WHEN THE WORK
STOPS FEELING LIKE YOU
What if the next chapter doesn't begin by adding something new—but by remembering what was always there?
from the series The Moments
A few days ago, I found myself looking through some of my own photographs.
Not the ones that performed best.
Not the ones that attracted the most attention.
Not the ones that made the most sense from a business perspective.
The ones I kept returning to for reasons I couldn't fully explain.
A man floating beneath an umbrella.
Balloons drifting toward a sky that seemed more interested in questions than answers.
Moments that felt slightly absurd, slightly poetic and somehow more honest than reality itself.
And as I looked at them, a simple thought appeared:
I miss this.
Not the images themselves.
The feeling behind them.
For a long time, I believed creative growth meant constantly moving forward. Learning more.
Building more. Expanding more.
But lately I've started wondering if growth sometimes looks different.
What if it also means returning?
Returning to the things that made us curious before we started worrying about markets, audiences, expectations and outcomes.
Somewhere along the way, many of us begin creating with other people in mind.
Will people like it?
Will it work?
Will it sell?
Will it perform?
These aren't bad questions.
But they can become dangerous when they slowly replace a much more important one:
Do I still love this?
I don't think creativity disappears.
I think it waits.
Patiently.
Quietly.
For us to stop negotiating with ourselves.
The interesting thing is that I never stopped making photographs.
Yet recently I realized there were parts of me that hadn't been given enough room for a very long time.
The philosophical part.
The playful part.
The part that enjoys questions more than answers.
The part that sees humor in serious things and seriousness in absurd things.
The part that doesn't want to explain everything.

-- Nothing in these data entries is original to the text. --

(** * ClairKeys OMR service: the MusicXML to animation-data converter

    A shallow embedding of [omr-service/omr/converter.py]
    (class [MusicXMLToClairKeysConverter]) and the properties of it that the
    specification states.

    Layout of the development:
    - [Py]: the pieces of the Python runtime the converter relies on
      (exceptions, [str] methods, [int()], [float()], binary64 arithmetic,
      [max], the stable [list.sort], [datetime.isoformat]);
    - [ET]: the part of [xml.etree.ElementTree] that is used ([find],
      [findall] with the paths that occur in the source);
    - the methods of the class, one definition per method, under their
      own names, followed by the views of the extraction that the
      statements use and by sample documents ([Sample]);
    - then the lemmas, grouped by the method they are about.

    Text is modelled by [string] (8-bit characters); the embedding of the
    Unicode-aware builtins is the one they have on ASCII text. *)

From Stdlib Require Import ZArith NArith List String Ascii Bool Lia.
From Stdlib Require Import DecimalString.
From Stdlib Require Import Sorting.Sorted Sorting.Permutation.
From Stdlib Require Import Floats.SpecFloat.
Import ListNotations.

Local Open Scope string_scope.
Local Open Scope Z_scope.
Local Open Scope list_scope.
#[local] Set Warnings "-register-all".

(* ===================================================================== *)
(** * Python runtime                                                      *)
(* ===================================================================== *)

Module Py.

(** ** Exceptions *)

(** The exception classes that can occur while the converter runs.  All of
    them derive from [Exception]; none derives from another one of the
    list, so [except ValueError] catches [ValueError] only. *)
Inductive exn : Type :=
| ValueError
| TypeError
| AttributeError
| OverflowError
| ParseError      (* xml.etree.ElementTree.ParseError *)
| OSError.        (* the file cannot be opened *)

Definition exn_eqb (a b : exn) : bool :=
  match a, b with
  | ValueError, ValueError | TypeError, TypeError
  | AttributeError, AttributeError | OverflowError, OverflowError
  | ParseError, ParseError | OSError, OSError => true
  | _, _ => false
  end.

(** The outcome of evaluating an expression or running a block. *)
Inductive result (A : Type) : Type :=
| Ok (a : A)
| Raise (e : exn).
Arguments Ok {A} a.
Arguments Raise {A} e.

Definition bind {A B} (r : result A) (k : A -> result B) : result B :=
  match r with
  | Ok a => k a
  | Raise e => Raise e
  end.

(** [try: body  except <classes>: handler] *)
Definition try_except {A} (body : result A) (catches : exn -> bool)
    (handler : exn -> result A) : result A :=
  match body with
  | Ok a => Ok a
  | Raise e => if catches e then handler e else Raise e
  end.

(** [except Exception] *)
Definition any_exception (_ : exn) : bool := true.

(** Monadic left fold: a [for] loop whose body may raise. *)
Fixpoint for_each {S X} (body : S -> X -> result S) (l : list X) (s : S)
    : result S :=
  match l with
  | [] => Ok s
  | x :: l' => bind (body s x) (for_each body l')
  end.

(** ** Strings *)

Definition code (c : ascii) : N := N_of_ascii c.

(** [str.isspace] on one ASCII character: TAB..CR, FS..US and SPACE. *)
Definition is_space (c : ascii) : bool :=
  let n := code c in
  ((9 <=? n) && (n <=? 13) || (28 <=? n) && (n <=? 31) || (n =? 32))%N.

Definition is_digit (c : ascii) : bool :=
  let n := code c in ((48 <=? n) && (n <=? 57))%N.

Definition digit_value (c : ascii) : Z := Z.of_N (code c) - 48.

Fixpoint lstrip_chars (l : list ascii) : list ascii :=
  match l with
  | c :: l' => if is_space c then lstrip_chars l' else l
  | [] => []
  end.

Definition strip_chars (l : list ascii) : list ascii :=
  rev (lstrip_chars (rev (lstrip_chars l))).

(** [s.strip()] *)
Definition strip (s : string) : string :=
  string_of_list_ascii (strip_chars (list_ascii_of_string s)).

(** [s.isdigit()]: at least one character and all of them digits. *)
Definition isdigit (s : string) : bool :=
  match list_ascii_of_string s with
  | [] => false
  | l => forallb is_digit l
  end.

(** Truth value of a string or of [None]: [if s:]. *)
Definition truthy (s : option string) : bool :=
  match s with
  | Some (String _ _) => true
  | _ => false
  end.

(** [f"{s}"] for a value that is a string or [None]. *)
Definition format_text (s : option string) : string :=
  match s with
  | Some t => t
  | None => "None"
  end.

(** ASCII lower case of one character. *)
Definition lower (c : ascii) : ascii :=
  let n := code c in
  if ((65 <=? n) && (n <=? 90))%N then ascii_of_N (n + 32) else c.

(** ** Numeric literals: the grammar shared by [int()] and [float()] *)

(** An underscore is accepted only between two digits. *)
Fixpoint underscores_ok (prev : option ascii) (l : list ascii) : bool :=
  match l with
  | [] => match prev with Some "_"%char => false | _ => true end
  | c :: l' =>
      let prev_digit := match prev with Some p => is_digit p | None => false end in
      let prev_us := match prev with Some "_"%char => true | _ => false end in
      (if Ascii.eqb c "_" then prev_digit
       else negb (prev_us && negb (is_digit c)))
      && underscores_ok (Some c) l'
  end.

The part that thinks in images.
And maybe that's what this season is really about.
Not abandoning one thing.
But allowing another thing to breathe.
For years I've spent a lot of time asking what the world wanted from my photography.
Lately I've become more interested in a different question.

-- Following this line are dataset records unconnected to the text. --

(** How the generator ends: with its [return], with the error of the last
    attempt given to [handleError], or, when [lastError] is still [null] at
    the [throw] that follows the loop, with the failure of [handleError] to
    read a property of [null]. *)
Inductive completion : Type :=
| Returned (files : list FileGeneration) (explanation : str)
| Thrown
| ThrownOnNull.

(** [streamGeneration], from the test of its [while] on: [retries] and
    [failed] ([lastError] is not [null]) are the two variables of the loop,
    [script] says what the successive attempts meet.  The result is [None]
    when the script is too short to tell. *)
Fixpoint streamGeneration_from (maxRetries : Z) (retries : nat) (failed : bool)
    (script : list attempt) : option (list effect * completion) :=
  if (Z.of_nat retries <=? maxRetries)%Z then
    match script with
    | [] => None
    | a :: script' =>
        let handler := feed (deltas a) init in
        let yielded := map Yield (deltas a) in
        match ending_of a with
        | Completed =>
            let handler := finalize handler in
            Some (yielded, Returned (getFiles handler) (getExplanation handler))
        | Threw retryable =>
            if retryable then
              let retries := S retries in
              if (Z.of_nat retries <=? maxRetries)%Z then
                match streamGeneration_from maxRetries retries true script' with
                | Some (effects, r) =>
                    Some (yielded ++ Sleep (getRetryDelay retries) :: effects, r)
                | None => None
                end
              else Some (yielded, Thrown)
            else Some (yielded, Thrown)
        end
    end
  else Some ([], if failed then Thrown else ThrownOnNull).
(** The timer of every call of the backend [guessImage] is left in the
    world; a reaction is attached to its promise exactly when a key is
    set, whatever the remote side does. *)
Lemma backend_guessImage_timers svc env remote image w :
  exists r w',
    Backend.guessImage svc env remote image w = (Value r, w')
    /\ timers w'
       = timers w
         ++ [ {| due := now w + node_delay (Backend.timeout env);
                 rejection := ErrorObj "AI识别超时";
                 handled := truthy (Backend.OPENAI_API_KEY env) |} ].
Proof.
  destruct (truthy (Backend.OPENAI_API_KEY env)) eqn:Hkey.
  - destruct (Backend.openai svc) eqn:Hclient.
    + destruct remote as [after content|after e|];
        try destruct (Z.lt_ge_cases (Z.of_N after)
                        (node_delay (Backend.timeout env))) as [Hlt|Hge];
        (do 2 eexists;
         split;
         [first [ by apply BackendFacts.guessImage_answered
                | by apply BackendFacts.guessImage_rejected
                | by apply BackendFacts.guessImage_timed_out ]
         |apply BackendFacts.timers_subscribed_armed]).
    + do 2 eexists.
      split; [by apply BackendFacts.guessImage_without_client|].
      apply BackendFacts.timers_subscribed_armed.
  - do 2 eexists. split.
    + rewrite BackendFacts.guessImage_without_key by done.
      apply BackendFacts.getIntelligentMockResponse_run.
    + reflexivity.
Qed.

Lemma fold_min_le (d : Z) (l : list Z) :
  fold_right Z.min d l <= d
  /\ forall x, x ∈ l -> fold_right Z.min d l <= x.
Proof.
  induction l as [|y l [IH1 IH2]].
  - split; [done|]. by intros x ?%elem_of_nil.
  - cbn [fold_right]. split; [lia|].
    intros x [->|Hin]%elem_of_cons; [lia|].
    specialize (IH2 x Hin). lia.
Qed.

(** The process ends no later than any rejection left unhandled. *)
Lemma exitsAt_bound (w : World) (t : Timer) :
  t ∈ unhandled w -> exists m, exitsAt w = Some m /\ m <= due t.
Proof.
  unfold exitsAt.
  destruct (unhandled w) as [|t0 ts]; [by intros ?%elem_of_nil|].
  intros Hin. eexists. split; [done|].
  destruct (fold_min_le (due t0) (due <$> ts)) as [Hfirst Hrest].
  apply elem_of_cons in Hin as [->|Hin]; [done|].
  apply Hrest. by apply list_elem_of_fmap_2.
Qed.
(** X20. [validateRoleAssignment] allows an assignment exactly when the
    roles the user would then hold (the existing ones and the ones to add)
    break no separation-of-duties rule, that is, never contain a rule's role
    together with a role the rule declares incompatible. When it refuses, it
    reports at least one error. Roles the user already holds count: adding
    nothing to a conflicting set is refused too, and the order and repetition
    of roles do not matter. *)
Theorem validateRoleAssignment_allows_iff_no_conflict
    (existingRoles rolesToAdd : list UserRole) :
  ((validateRoleAssignment existingRoles rolesToAdd).1 = true
   <-> Forall (fun rule => ~ breaks (existingRoles ++ rolesToAdd) rule) SoDRules)
  /\ ((validateRoleAssignment existingRoles rolesToAdd).1 = false ->
      exists e errors,
        (validateRoleAssignment existingRoles rolesToAdd).2 = Some (e :: errors)).
Proof.
  unfold validateRoleAssignment.
  set (newRoles := fold_left (fun s r => add r s)
                     (existingRoles ++ rolesToAdd)%list []).
  assert (Hsame : forall rule,
            breaks newRoles rule <-> breaks (existingRoles ++ rolesToAdd) rule).
  { intros rule. unfold breaks, newRoles.
    rewrite elem_of_added. split.
    - intros ([H|H] & c & Hc & Hin); [inversion H|]. split; [assumption|].
      exists c. split; [assumption|].
      apply elem_of_added in Hin as [Hin|Hin]; [inversion Hin|assumption].
    - intros (H & c & Hc & Hin). split; [auto|].
      exists c. split; [assumption|]. apply elem_of_added. auto. }
  pose proof (violatesSoD_breaks newRoles) as Hv.
  destruct (violatesSoD newRoles) as [violates details] eqn:Hsod. cbn [fst snd] in *.
  destruct violates; cbn [fst snd].
  - split.
    + split; [discriminate|]. intros Hall. exfalso.
      destruct Hv as [Hv _]. specialize (Hv eq_refl).
      apply Exists_exists in Hv as (rule & Hin & Hb).
      rewrite Forall_forall in Hall. apply (Hall rule Hin), Hsame, Hb.
    + intros _. unfold violatesSoD in Hsod.
      pose proof (f_equal fst Hsod) as Hlen.
      pose proof (f_equal snd Hsod) as Hd. cbn [fst snd] in Hlen, Hd.
      rewrite Hd in Hlen.
      destruct details as [|e errors]; [discriminate Hlen|eauto].
  - split; [|discriminate]. split; [|reflexivity]. intros _.
    apply Forall_forall. intros rule Hin Hb.
    assert (Hex : Exists (breaks newRoles) SoDRules).
    { apply Exists_exists. exists rule. split; [assumption|]. apply Hsame, Hb. }
    apply Hv in Hex. discriminate.
Qed.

What does my photography want from me?
I don't know exactly where that question will lead.
But for the first time in a long while, I feel curious again.
And curiosity has always been a better compass than certainty.
Perhaps the next chapter isn't about becoming someone new.
Perhaps it's simply about making room for the person who has been waiting patiently in the background all along.
And maybe that's enough.
I spent years trying to make photographs people would remember.
Now I find myself drawn to the photographs I would miss if I never made them.